Paul Brannan, MD, an adjunct instructor of ophthalmology who specializes in eye reconstructive surgery, says between Memorial Day and Labor Day he's flooded with patients who have severely damaged their eyes.


 "It's like clockwork, and usually, alcohol is involved," he says.


Although protecting your eyes from ultraviolet (UV) rays is important, sun damage isn't the most common eye injury during the summer, Brannan says.


"Firework and paintball injuries are at the top of the list," Brannan says. "Often, people will go to inspect a firework that hasn't gone off, and it ends up detonating in their face."


He adds that many people choose not to wear goggles during paintball games, which can also lead to eye injuries.


"Getting hit in the face with a paintball will often blow the eyeball right out of the socket," he says.


Brannan suggests always wearing some sort of eye protection when participating in any physical outdoor sport, such as paintball or riding four-wheelers.


He adds that even if a lit firework seems to be a dud, never assume that it is.


"Never pick up a firework that was once lit and put it to your face," he says. "That's a mistake many people make. Never assume that it won't reignite, and leave it alone until you're sure that it's out."
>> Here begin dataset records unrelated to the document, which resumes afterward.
(** * Gesture-to-control pipeline of the holographic globe (src/App.tsx) *)

(** A shallow embedding of the detection loop ([renderLoop]), of the render
    tick ([useFrame] in [HolographicEarth]) and of the region bucketing
    ([getRegionFromRotation]), with the properties of the control state
    that the design document lists. *)

(** Numbers.  A TypeScript [number] is modelled as a real number: [+], [-],
    [*], [/], [Math.sqrt], [Math.pow], [Math.max], [Math.min] and [%] are
    the exact operations on [R].  Rounding, infinities and NaN of IEEE-754
    doubles are outside this model.  The module [Ieee] repeats the
    detection loop over numbers that can also be NaN or infinite; the two
    agree on finite numbers ([Ieee_runFrames_agrees]). *)

From Stdlib Require Import Reals Lra Lia ZArith List Ascii String Bool.
Import ListNotations.

Local Open Scope R_scope.

(** ** Data model (src/types.ts) *)

(** [{ x: number; y: number }], the type of [rotation] and [position]. *)
Module XY.
Record t : Type := mk { x : R; y : R }.
End XY.

(** [interface HandLandmark { x; y; z }]. *)
Module HandLandmark.
Record t : Type := mk { x : R; y : R; z : R }.
End HandLandmark.

(** [interface EarthControlState]. *)
Record EarthControlState : Type := mkEarthControlState {
  rotation : XY.t;
  scale : R;
  position : XY.t;
  activeRegion : string
}.

(** The detector's classification entry; only [categoryName] is read. *)
Record Category : Type := mkCategory { categoryName : string }.

(** What [handLandmarker.detectForVideo] returns, as far as [renderLoop]
    reads it.  [landmarks] may be absent: the code tests
    [result.landmarks && result.landmarks.length > 0]. *)
Record HandLandmarkerResult : Type := mkResult {
  landmarks : option (list (list HandLandmark.t));
  handedness : list (list Category)
}.

(** ** Session start: the initial value of the [earthControl] ref
    (App.tsx, lines 281-286). *)
Definition earthControl_init : EarthControlState :=
  {| rotation := XY.mk 0 0;
     scale := 1;
     position := XY.mk (-2.5) 0;
     activeRegion := "ATLANTIC" |}.

(** ** Comparisons as booleans *)

(** The tests [a < b], [a > b], [a >= b] of the source, usable under
    [&&] and [||]. *)
Definition Rltb (a b : R) : bool := if Rlt_dec a b then true else false.
Definition Rgtb (a b : R) : bool := if Rgt_dec a b then true else false.
Definition Rgeb (a b : R) : bool := if Rge_dec a b then true else false.

(** ** Region bucketing (App.tsx, lines 12-25) *)

(** Truncation toward zero, as an integer. *)
Definition Rtrunc (r : R) : Z :=
  if Rle_dec 0 r then Int_part r else (- Int_part (- r))%Z.

(** The remainder operator [a % n] of the language: the result has the
    sign of the dividend, [a - n * trunc (a / n)]. *)
Definition jsRem (a n : R) : R := a - n * IZR (Rtrunc (a / n)).

(** [deg] as computed inside [getRegionFromRotation]. *)
Definition normalizedRotation (yRotation : R) : R :=
  let normalized := jsRem yRotation (PI * 2) in
  if Rlt_dec normalized 0 then normalized + PI * 2 else normalized.

Definition regionDegrees (yRotation : R) : R :=
  (normalizedRotation yRotation * 180) / PI.

Definition regionOfDegrees (deg : R) : string :=
  if Rgtb deg 330 || Rltb deg 30 then "非洲 / 欧洲"
  else if Rgeb deg 30 && Rltb deg 120 then "美洲 (东部)"
  else if Rgeb deg 120 && Rltb deg 210 then "太平洋"
  else if Rgeb deg 210 && Rltb deg 300 then "亚洲 / 澳洲"
  else "大西洋".

Definition getRegionFromRotation (yRotation : R) : string :=
  regionOfDegrees (regionDegrees yRotation).

(** ** The detection loop (App.tsx, lines 332-447) *)

(** What one run of the loop body can read and write: the object behind
    the [earthControl] ref and the local [statusString]. *)
Record Store : Type := mkStore {
  earthControl : EarthControlState;
  statusString : string
}.

(** A statement either completes or throws the [TypeError] of a property
    read on [undefined]; the writes made before the throw stay. *)
Inductive Completion (A : Type) : Type :=
| Normal (a : A)
| Throw.
Arguments Normal {A} a.
Arguments Throw {A}.

Definition JS (A : Type) : Type := Store -> Completion A * Store.

Definition ret {A : Type} (a : A) : JS A := fun s => (Normal a, s).

Definition bind {A B : Type} (m : JS A) (k : A -> JS B) : JS B :=
  fun s =>
    match m s with
    | (Normal a, s') => k a s'
    | (Throw, s') => (Throw, s')
    end.

Notation "x <- m ;; k" := (bind m (fun x => k))
  (at level 61, m at next level, right associativity).
Notation "m ;;; k" := (bind m (fun _ => k))
  (at level 61, right associativity).

(** Reading a property of a value that may be [undefined]. *)
Definition deref {A : Type} (o : option A) : JS A :=
  fun s => match o with Some a => (Normal a, s) | None => (Throw, s) end.

Definition setStatus (str : string) : JS unit :=
  fun s => (Normal tt, {| earthControl := earthControl s; statusString := str |}).

(** [earthControl.current.position = { x: worldX, y: worldY }]. *)
Definition setPosition (p : XY.t) : JS unit :=
  fun s =>
    let c := earthControl s in
    (Normal tt,
     {| earthControl :=
          {| rotation := rotation c; scale := scale c; position := p;
             activeRegion := activeRegion c |};
        statusString := statusString s |}).

(** [earthControl.current.rotation.y = v]. *)
Definition setRotationY (v : R) : JS unit :=
  fun s =>
    let c := earthControl s in
    (Normal tt,
     {| earthControl :=
          {| rotation := XY.mk (XY.x (rotation c)) v; scale := scale c;
             position := position c; activeRegion := activeRegion c |};
        statusString := statusString s |}).

(** [earthControl.current.rotation.x = v]. *)
Definition setRotationX (v : R) : JS unit :=
  fun s =>
    let c := earthControl s in
    (Normal tt,
     {| earthControl :=
          {| rotation := XY.mk v (XY.y (rotation c)); scale := scale c;
             position := position c; activeRegion := activeRegion c |};
        statusString := statusString s |}).

(** [earthControl.current.scale = v]. *)
Definition setScale (v : R) : JS unit :=
  fun s =>
    let c := earthControl s in
    (Normal tt,
     {| earthControl :=
          {| rotation := rotation c; scale := v; position := position c;
             activeRegion := activeRegion c |};
        statusString := statusString s |}).

(** [result.handedness[i][0].categoryName]. *)
Definition handednessAt (result : HandLandmarkerResult) (i : nat) : JS string :=
  entry <- deref (nth_error (handedness result) i) ;;
  c <- deref (nth_error entry 0) ;;
  ret (categoryName c).

(** The pinch distance of lines 395-398. *)
Definition pinchDistance (thumbTip indexTip : HandLandmark.t) : R :=
  sqrt ((HandLandmark.x thumbTip - HandLandmark.x indexTip) ^ 2 +
        (HandLandmark.y thumbTip - HandLandmark.y indexTip) ^ 2).

(** [Math.max(0.5, Math.min(3.5, 0.5 + (pinchDist * 10)))], line 435. *)
Definition newScale (pinchDist : R) : R :=
  Rmax 0.5 (Rmin 3.5 (0.5 + pinchDist * 10)).

Definition vHeight : R := 4.14.

(** The body of the [for] loop for the hand of index [i] (lines 372-437).
    Drawing the skeleton has no effect on the store and is left out. *)
Definition handBody (vWidth : R) (result : HandLandmarkerResult) (i : nat)
    (lms : list HandLandmark.t) : JS unit :=
  handedness <- handednessAt result i ;;
  let palmCenter := nth_error lms 9 in
  let thumbTip := nth_error lms 4 in
  let indexTip := nth_error lms 8 in
  palm <- deref palmCenter ;;
  let visualX := 1 - HandLandmark.x palm in
  let visualY := HandLandmark.y palm in
  thumb <- deref thumbTip ;;
  index <- deref indexTip ;;
  let pinchDist := pinchDistance thumb index in
  if String.eqb handedness "Left" then
    if Rltb pinchDist 0.05 then
      setStatus "左手: 拖拽中" ;;;
      let worldX := (visualX - 0.5) * vWidth in
      let worldY := - (visualY - 0.5) * vHeight in
      setPosition (XY.mk worldX worldY)
    else
      setStatus "左手: 待命 (捏合以拖拽)"
  else if String.eqb handedness "Right" then
    setStatus "右手: 旋转/缩放" ;;;
    setRotationY ((visualX - 0.5) * 6) ;;;
    setRotationX ((visualY - 0.5) * 4) ;;;
    setScale (newScale pinchDist)
  else ret tt.

(** [for (let i = 0; i < result.landmarks.length; i++)], started at [i]
    with the hands from index [i] on. *)
Fixpoint forHands (vWidth : R) (result : HandLandmarkerResult) (i : nat)
    (hands : list (list HandLandmark.t)) : JS unit :=
  match hands with
  | [] => ret tt
  | lms :: rest =>
      handBody vWidth result i lms ;;; forHands vWidth result (S i) rest
  end.

(** Everything one call of [renderLoop] takes from its surroundings. *)
Record Frame : Type := mkFrame {
  videoMounted : bool;      (* [videoRef.current] is not null *)
  canvasMounted : bool;     (* [canvasRef.current] is not null *)
  contextAvailable : bool;  (* [canvas.getContext("2d")] is not null *)
  innerWidth : R;
  innerHeight : R;
  detection : HandLandmarkerResult
}.

(** The state that lives across frames: the [earthControl] ref and the two
    React states the loop sets. *)
Record AppState : Type := mkAppState {
  control : EarthControlState;
  handDetected : bool;
  gestureStatus : string
}.

Definition app_init : AppState :=
  {| control := earthControl_init;
     handDetected := false;
     gestureStatus := "等待输入..." |}.

(** How a call of [renderLoop] ends: it schedules the next frame, returns
    before doing so, or dies on an uncaught [TypeError]. *)
Inductive LoopExit : Type := Rescheduled | ReturnedEarly | Uncaught.

(** The hands the loop iterates over; none when [result.landmarks] is
    absent or empty. *)
Definition detectedHands (result : HandLandmarkerResult)
  : list (list HandLandmark.t) :=
  match landmarks result with
  | Some hands => hands
  | None => []
  end.

(** One call of [renderLoop].  The frame-rate estimate of lines 334-338
    only touches [fps] and [lastTimeRef] and is left out. *)
Definition renderLoop (f : Frame) (a : AppState) : AppState * LoopExit :=
  if negb (videoMounted f) || negb (canvasMounted f) then (a, ReturnedEarly)
  else if negb (contextAvailable f) then (a, ReturnedEarly)
  else
    let result := detection f in
    let vWidth := vHeight * (innerWidth f / innerHeight f) in
    let s0 := {| earthControl := control a; statusString := "" |} in
    match detectedHands result with
    | [] =>
        ({| control := control a; handDetected := false;
            gestureStatus := "等待信号..." |}, Rescheduled)
    | hands =>
        match forHands vWidth result 0 hands s0 with
        | (Normal _, s) =>
            ({| control := earthControl s; handDetected := true;
                gestureStatus := statusString s |}, Rescheduled)
        | (Throw, s) =>
            ({| control := earthControl s; handDetected := handDetected a;
                gestureStatus := gestureStatus a |}, Uncaught)
        end
    end.

(** The session: [renderLoop] runs on the frames in order for as long as
    each call schedules the next one. *)
Fixpoint runFrames (frames : list Frame) (a : AppState) : AppState :=
  match frames with
  | [] => a
  | f :: rest =>
      match renderLoop f a with
      | (a', Rescheduled) => runFrames rest a'
      | (a', _) => a'
      end
  end.

(** ** The render tick (App.tsx, lines 37-68) *)

(** [Vector3.lerp] and [MathUtils.lerp] belong to the rendering library;
    they are written here as that library defines them. *)

Module Vector3.
Record t : Type := mk { x : R; y : R; z : R }.

(** [this.lerp(v, alpha)]: each component does
    [this.c += (v.c - this.c) * alpha]. *)
Definition lerp (this v : t) (alpha : R) : t :=
  {| x := x this + (x v - x this) * alpha;
     y := y this + (y v - y this) * alpha;
     z := z this + (z v - z this) * alpha |}.
End Vector3.

Module MathUtils.
(** [lerp(x, y, t)] is [(1 - t) * x + t * y]. *)
Definition lerp (x y t : R) : R := (1 - t) * x + t * y.
End MathUtils.

Module Euler.
Record t : Type := mk { x : R; y : R; z : R }.
End Euler.

(** The part of a scene object that the tick reads and writes. *)
Module Object3D.
Record t : Type := mk {
  position : Vector3.t;
  rotation : Euler.t;
  scale : Vector3.t
}.
End Object3D.

(** The four refs of [HolographicEarth]; [None] is a ref whose [current]
    is still null. *)
Record SceneRefs : Type := mkSceneRefs {
  groupRef : option Object3D.t;
  earthRef : option Object3D.t;
  cloudsRef : option Object3D.t;
  ringsRef : option Object3D.t
}.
Brannan says that even though the sun doesn't cause the most common eye injuries during the summer, UV protection should always be considered.


"It's very easy to burn your corneas if you're out in the sun for a long period of time," he says. "It's a superficial burn that's gone in about a week, but it can be very uncomfortable.


"It's important for people to use their common sense and think twice before engaging in any activities that may injure their eyes. Their sight may depend on it."